For extra security I had configured my AWS account with Two-step authentication or as Amazon calls it “Multi-Factor Verification (MFA)”. I used the Virtual MFA device option, which basically means I don’t have to buy a hardware MFA device, instead I can use a free Android App such as Google Authenticator or Amazon’s very own AWS Virtual MFA
But recently my Galaxy S3 phone was reset by my son by entering the wrong pin code 7 times (Beware S3 owners with nosy kids around :)) This meant my Google Authenticator configurations for my Amazon AWS account was gone for good!
Since Amazon does not provide an option to store a set of backup codes like Google, there was absolutely no way I could login to my AWS console now!
Does this mean my AWS account is lost in oblivion? Well not really, thanks to great support from Amazon, even for free-tier accounts like mine!
All I had to do was go to the Unusable Authentication Device page and fill out just two fields of a simple form providing my Primary phone number I used to register my AWS account and then select the problem I encountered from the drop down. I selected “Other Problem Not listed here” since the most problems listed seemed to be specific to the Hardware MFA device.
Lo and behold, within a couple of minutes my phone is ringing indicating a call from Washington! 🙂 The guy from AWS support verifies my phone number by calling me and then tells me to check my mail and mention the security code for further verification.

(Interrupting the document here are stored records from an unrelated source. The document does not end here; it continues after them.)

(** * pilote-app: the derived scoring engine, the fog classification,
      the log operations and the local-storage hook of [src/App.jsx]

    The application is a single TypeScript/React file.  Its [number]s are
    IEEE 754 binary64 values, modelled here by Rocq's primitive [float]
    (same format, same round-to-nearest-even operations); its strings are
    sequences of UTF-16 code units; array and string lengths are natural
    numbers that are injected into [float] where the code does arithmetic
    on them. *)

From Stdlib Require Import ZArith NArith PArith Bool List Lia QArith.
From Stdlib Require Import Ascii String DecimalString.
From Stdlib Require Import Uint63 Floats.
Import ListNotations.

Set Warnings "-inexact-float".

(* ------------------------------------------------------------------ *)
(** * JavaScript strings *)
(* ------------------------------------------------------------------ *)

Module JsString.

(** A string value is a finite sequence of 16-bit code units. *)
Definition code_unit := N.
Definition t := list code_unit.

(** ASCII literals, for readable constants. *)
Fixpoint of_string (s : string) : t :=
  match s with
  | EmptyString => []
  | String c s' => N_of_ascii c :: of_string s'
  end.

(** [s.length] *)
Definition length (s : t) : nat := List.length s.

(** ECMAScript [WhiteSpace] and [LineTerminator] code points, the ones
    [String.prototype.trim] strips. *)
Definition is_white_space (c : code_unit) : bool :=
  ((9 <=? c) && (c <=? 13)            (* TAB LF VT FF CR *)
   || (c =? 32)                       (* SP *)
   || (c =? 160)                      (* NBSP *)
   || (c =? 5760)                     (* U+1680 *)
   || ((8192 <=? c) && (c <=? 8202))  (* U+2000 .. U+200A *)
   || (c =? 8232) || (c =? 8233)      (* LS, PS *)
   || (c =? 8239) || (c =? 8287)      (* U+202F, U+205F *)
   || (c =? 12288)                    (* U+3000 *)
   || (c =? 65279))%N.                (* ZWNBSP / BOM *)

Fixpoint trimStart (s : t) : t :=
  match s with
  | [] => []
  | c :: s' => if is_white_space c then trimStart s' else s
  end.

Definition trimEnd (s : t) : t := rev (trimStart (rev s)).

(** [s.trim()] *)
Definition trim (s : t) : t := trimEnd (trimStart s).

(** [ToBoolean] on a string: only the empty string is falsy. *)
Definition truthy (s : t) : bool :=
  match s with [] => false | _ :: _ => true end.

(** [s.charAt(0)]: the first code unit as a string, or the empty string. *)
Definition charAt0 (s : t) : t :=
  match s with [] => [] | c :: _ => [c] end.

(** [s.slice(1)] *)
Definition slice1 (s : t) : t := List.tl s.

(** [s.replace(".", "")] with a string pattern: only the first
    occurrence of the one-unit pattern is removed. *)
Fixpoint remove_first (p : code_unit) (s : t) : t :=
  match s with
  | [] => []
  | c :: s' => if (c =? p)%N then s' else c :: remove_first p s'
  end.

Once I provided the security code to him the Virtual MFA device was immediately removed from my AWS account enabling me to login to my AWS console using just my username and password.
That was really FAST and AMAZING service from Amazon’s AWS support team! I didn’t expect such a prompt response. The process was very smooth as well.
I also hope in future AWS provides a set of backup codes for MFA as well, then I will not have to setup Virtual MFA from scratch again, especially when my son goofs around with my phone 🙂
TIP: Make sure the phone number given in your AWS account is correct (and updated in case you change it), this will avoid the need for a longer verification process by the Amazon support staff.